### What the exercise asks
In the records, find each line where "InteriorOwner" occurs, and copy it.

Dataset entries

══════

(** The decode loop can run forever.  The last block of the example ends with a jump
    to 0x1014, a landing pad in the middle of that block.  A landing pad is not a local
    target, so the block created for it is neither replayed nor decoded, and every
    further round finds the same external root again. *)
Theorem region_loop_can_hang (fuel : nat) :
  region_loop 0 0x1000 64 true example_local no_code fuel region_initial = None.
Proof.
  apply (loop_never_after 0 0x1000 64 true example_local no_code _ (example_after 3)).
  - apply (rtc_l _ _ (example_after 1)); [split; [vm_compute; lia|vm_compute; reflexivity]|].
    apply (rtc_l _ _ (example_after 2)); [split; [vm_compute; lia|vm_compute; reflexivity]|].
    apply (rtc_l _ _ (example_after 3)); [split; [vm_compute; lia|vm_compute; reflexivity]|]. reflexivity.
  - split; [vm_compute; lia|vm_compute; reflexivity].
Qed.

(** ** Witnesses *)

(** The frontier over the function decoded so far, before any address was asked about. *)
Definition example_frontier : Frontier :=
  mkFrontier (bl_heap (rg_builder (example_after 2))) (bl_functions (rg_builder (example_after 2)) !! 0%nat) ∅.

Definition example_function : HIRFunction := default (empty_function true) (fr_function example_frontier).

(** 0x1014 belongs to the block that starts at 0x1010 and ends at 0x1018. *)
Lemma FindSplit_spec_witness :
  exists b x, inside (fr_heap example_frontier) example_function 0x1014 b /\
    hf_blocks example_function !! b = Some x /\ hb_location x = 0x1010 /\
    DecodedEnd (fr_heap example_frontier) x = Ok 0x1018.
Proof.
  destruct (FindSplit 0x1014 true false example_frontier) as [[r s']|e] eqn:Hr; [|vm_compute in Hr; discriminate Hr].
  assert (Hf : fr_function example_frontier = Some example_function) by (vm_compute; reflexivity).
  assert (Hn : NoDup (hf_block_list example_function)) by (apply (bool_decide_unpack _); vm_compute; exact I).
  destruct (FindSplit_spec 0x1014 true false example_frontier s' example_function r Hf Hn Hr) as [_ H].
  specialize (H eq_refl). destruct r as [sp|]; [|vm_compute in Hr; discriminate Hr].
  destruct H as (b & x & _ & _ & Hi & _ & Hx & Hs & He). exists b, x.
  assert (Hp : pv_owner_start (sp_provenance sp) = 0x1010 /\ pv_owner_end (sp_provenance sp) = 0x1018)
    by (vm_compute in Hr; injection Hr as <- _; split; reflexivity).
  destruct Hp as [Hp1 Hp2]. rewrite Hp1 in Hs. rewrite Hp2 in He.
  split; [exact Hi|]. split; [exact Hx|]. split; [symmetry; exact Hs|exact He].
Defined.

Lemma DiscoverExternalRoots_spec_witness :
  exists s', DiscoverExternalRoots 0x1000 1 InteriorOwner example_frontier = Ok ([0x1014], s') /\
    exists r, fr_records s' !! 0x1014 = Some r /\ disposition r = Candidate /\ is_Some (rec_owner r).
Proof.
  destruct (DiscoverExternalRoots 0x1000 1 InteriorOwner example_frontier) as [[l s']|e] eqn:Hr;
    [|vm_compute in Hr; discriminate Hr].
  assert (Hf : fr_function example_frontier = Some example_function) by (vm_compute; reflexivity).
  assert (Hok : records_ok (fr_records example_frontier)) by (intros t r Ht; discriminate Ht).
  destruct (DiscoverExternalRoots_spec 0x1000 1 InteriorOwner example_frontier s' l example_function Hf Hok Hr)
    as (_ & H & _).
  assert (Hl : l = [0x1014]) by (vm_compute in Hr; injection Hr as <- _; reflexivity).
  exists s'. split; [rewrite Hl; reflexivity|].
  destruct (H 0x1014) as (_ & r & H1 & H2 & _ & H3 & _); [rewrite Hl; left|].
  exists r. split; [exact H1|]. split; [exact H2|exact H3].
Defined.

(** With the landing pad a local target the loop splits the block and returns, so no
    state repeats. *)
Lemma region_loop_returns_witness :
  ~ exists s', rtc (continues 0 0x1000 64 true (fun _ => true) no_code) region_initial s' /\
    continues 0 0x1000 64 true (fun _ => true) no_code s' s'.
Proof.
  apply (region_loop_returns 0 0x1000 64 true (fun _ => true) no_code region_initial region_initial_ok).
  exists 10%nat. eexists. vm_compute. reflexivity.
Defined.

══════

### Task output
  exists s', DiscoverExternalRoots 0x1000 1 InteriorOwner example_frontier = Ok ([0x1014], s') /\
  destruct (DiscoverExternalRoots 0x1000 1 InteriorOwner example_frontier) as [[l s']|e] eqn:Hr;
  destruct (DiscoverExternalRoots_spec 0x1000 1 InteriorOwner example_frontier s' l example_function Hf Hok Hr)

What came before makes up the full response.